Just found the AquaKem sachets, £8.50 for 15 from towsure, I'll give them a try, must be better than carrying bottles of chemicals around?

Regards, Dave.


----------



## sallytrafic (Jan 17, 2006)

Well thats got the dehydrated toilet chemicals sorted now all we need is the dehydrated water :grin:

Frank


----------



## peedee (May 10, 2005)

Yes, cannot see why it is just purchased as and when necessary. It is not exactly a scarce commodity. The large sized bottle lasts me over 2 months using about 3/4 of that recommended and emptying the cassette every couple of days. 

peedee


----------



## mover (Mar 9, 2006)

*Toilet Chemical*

A slight change of thread here sorry, but have you considered fitting a SOG to your Cassette toilet ?
A SOG for any one who may not know is a powered venting system that expells smells and gases from the cassette of your toilet system ,you do not need any toilet chemical at all in your cassette at all as all smells are extracted via the SOG .As you dont use chemicals you can empty the toilet more often as you don't feel you are throwing money down the drain .
Retro fitting of a SOG is very straight foward and the system can be bought for around £65.
Some sites on the Continent do not allow you to empty toilets if you have chemicals in them and I have heard of some in England that apply this rule also as the BLUE we use is a very powerfull poison ..


----------



## 95384 (Jun 9, 2005)

Does the SOG help break down the lumpy bits? - I was wondering about a more 'green' option as our kids use it all the time. (Still to small to go to the toilet blocks on their own) - By the time we get home it is usually half full again. We are moving to a house with a septic tank, and I wouldn't imagine that filling it with formaldehyde will do much for the local wildlife


----------



## mover (Mar 9, 2006)

*SOG*

No the SOG does not break down lumpy bits but if you drive the movement breaks down the motion [HA HA ] A word of warning about SOG fitted system s though is that you could lose friends when emptying cassette as 
they can be a bit ripe.
I'm not trying to sell SOGs weve got it on our van and it works very well for us ,Again its your choice,


----------



## 96783 (Nov 23, 2005)

Hi Mover

Pray tell me where you can get a SOG system for around £65. After exhaustive (sic) investigations the cheapest that I have found is on a German website (for when we move to Germany) and that is still just over £75. If you are a trader I'm sure a number of other members would to know the source!


----------



## mover (Mar 9, 2006)

*SOG cost*

Oh dear.Isaw them for sale last year at Stratford Show and was offered set up for £65 but I was only looking to buy exchange filters which it turned out I didn't need .The Trader was very up front about that and did not try to sell me a filter I did not need.It was near the end of the show so perhaps I was being offered a deal.
Sorry if I was a bit out on price but even at £75 you would re-coop your outlay verses cost of toilet fluid and SOGS do make for a much more pleasant toilet room.


----------



## 93001 (May 1, 2005)

bb695 said:


> I was wondering about a more 'green' option as our kids use it all the time


I'm halfway through a bottle of 'Biomagic' - seems quite good

D&J


----------



## Traveller_HA5_3DOM (May 9, 2005)

Just finished 3 months down in Spain and picked up a tip from a German there. They all use a domestic soapy/disinfectant from the local Lidl. It's called 'ESTRELLA' made by a firm called DENSA. You get 1.5ltr for under 2 euro and it works better than the standard Thetford stuff. It also seems to get rid of that scaley deposit that forms on the plastic and rubber parts of the loo.


----------



## Grizzly (May 9, 2005)

Traveller_HA5_3DOM said:


> They all use a domestic soapy/disinfectant from the local Lidl. It's called 'ESTRELLA' made by a firm called DENSA. .

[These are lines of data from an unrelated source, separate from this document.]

Lemma rollback_all_cases rbs p :
  capital_ok (progress_capital p) → Forall (owned_by (progress_capital p)) rbs → NoDup (cids rbs) →
  fresh_progress p →
  match rollback_all p rbs with
  | Ok p' =>
      dropped rbs (progress_capital p) (progress_capital p') ∧
      progress_revision p' = progress_revision p + Z.of_nat (length rbs) ∧
      (rbs ≠ [] ∨ is_Some (progress_observed_at_ns p) → is_Some (progress_observed_at_ns p'))
  | Err _ => u64_max < progress_revision p + Z.of_nat (length rbs)
  end.
Proof.
  revert p. induction rbs as [|rb rbs IH]; intros p Hok Hown Hnd Hfresh; cbn [rollback_all length].
  - split_and!; [split_and!; [done|done|done| |by exists []]|lia|by intros [?|?]]. intros id.
    rewrite decide_False; [done|]. by intros ?%elem_of_nil.
  - apply Forall_cons in Hown as [Hrb Hown]. apply NoDup_cons in Hnd as [Hno Hnd].
    pose proof (rollback_one_cases p rb Hok Hrb Hfresh) as Hone.
    destruct (rollback_one p rb) as [p1|e]; cbn [result_bind]; [|lia].
    destruct Hone as (j & Hp1 & Hok1 & Hfresh1 & Hrev1 & Hobs1 & live & Hj & Hkey).
    assert (Hdrop : dropped [rb] (progress_capital p) (progress_capital p1)).
    { rewrite Hp1 in *. split_and!; [done|done|done| |].
      - intros id. simpl.
        destruct (decide (id ∈ [rollback_client_order_id rb])) as [->%list_elem_of_singleton|Hne];
          [apply lookup_delete_eq|]. apply lookup_delete_ne. intros <-. apply Hne, list_elem_of_here.
      - exists [live]. split; [by apply delete_Permutation|]. simpl. by rewrite Hkey. }
    assert (Hown1 : Forall (owned_by (progress_capital p1)) rbs).
    { rewrite Forall_forall in Hown |- *. intros rb' Hin. eapply dropped_owned; [done| |by apply Hown].
      intros Heq%list_elem_of_singleton. apply Hno. apply list_elem_of_fmap. by exists rb'. }
    specialize (IH p1 Hok1 Hown1 Hnd Hfresh1). destruct (rollback_all p1 rbs) as [p2|e]; [|lia].
    destruct IH as ((Hok2 & Hpool2 & Hrec2 & Hidx2 & removed & Hl2 & Hk2) & Hrev2 & Hobs2).
    destruct Hdrop as (_ & Hpool1 & Hrec1 & Hidx1 & removed1 & Hl1 & Hk1).
    split_and!; [|lia|].
    + split_and!; [done|congruence|congruence| |].
      * intros id. rewrite Hidx2, Hidx1. simpl. repeat case_decide; set_solver.
      * exists (removed1 ++ removed). split; [by rewrite Hl1, Hl2, app_assoc|].
        by rewrite fmap_app, Hk1, Hk2.
    + intros _. apply Hobs2. by right.
Qed.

That's useful to know Traveller. Do you know how much of it you put in the loo ?

G


----------



## Traveller_HA5_3DOM (May 9, 2005)

I've been using about the same quantity as the Thetford stuff measured out into the loo cap.


----------



## annetony (May 1, 2005)

ESTRELLA soapy disinfectant,

I live in Chorely Lancashire, does anyone know where I can buy this product? it sounds good and I would ;like to try it, also what to you use in your flushing tank in conjunction with this stuff ? Thanks,


----------



## rowley (May 14, 2005)

I agree with Mover, I would not be without the SOG system. No smells inside the van at all and I must be getting near to a recoup of the cost by not buying toilet fluid.


----------



## Traveller_HA5_3DOM (May 9, 2005)

Got ours in the LIDL shop chain in Spain and use the same product in the flushing tank just an eggcup full.


----------



## sallytrafic (Jan 17, 2006)

Perhaps we need a Pooh expert like Pusser but won't detergent upset the friendly bacteria further down the pipe? Isn't that why we use green fluid instead of blue these days.

Regards Frank


----------



## Cherekee (May 1, 2005)

Hi,

If you were to use BioMagic it is totally safe on the skin, will in fact energise your septic tank and do no harm to the envoirment. Have found it works really well. And camp sites and Cl like it.


----------



## relay (May 9, 2005)

Cherekee said:


> Hi,
> 
> If you were to use BioMagic it is totally safe on the skin, will in fact energise your septic tank and do no harm to the envoirment. Have found it works really well. And camp sites and Cl like it.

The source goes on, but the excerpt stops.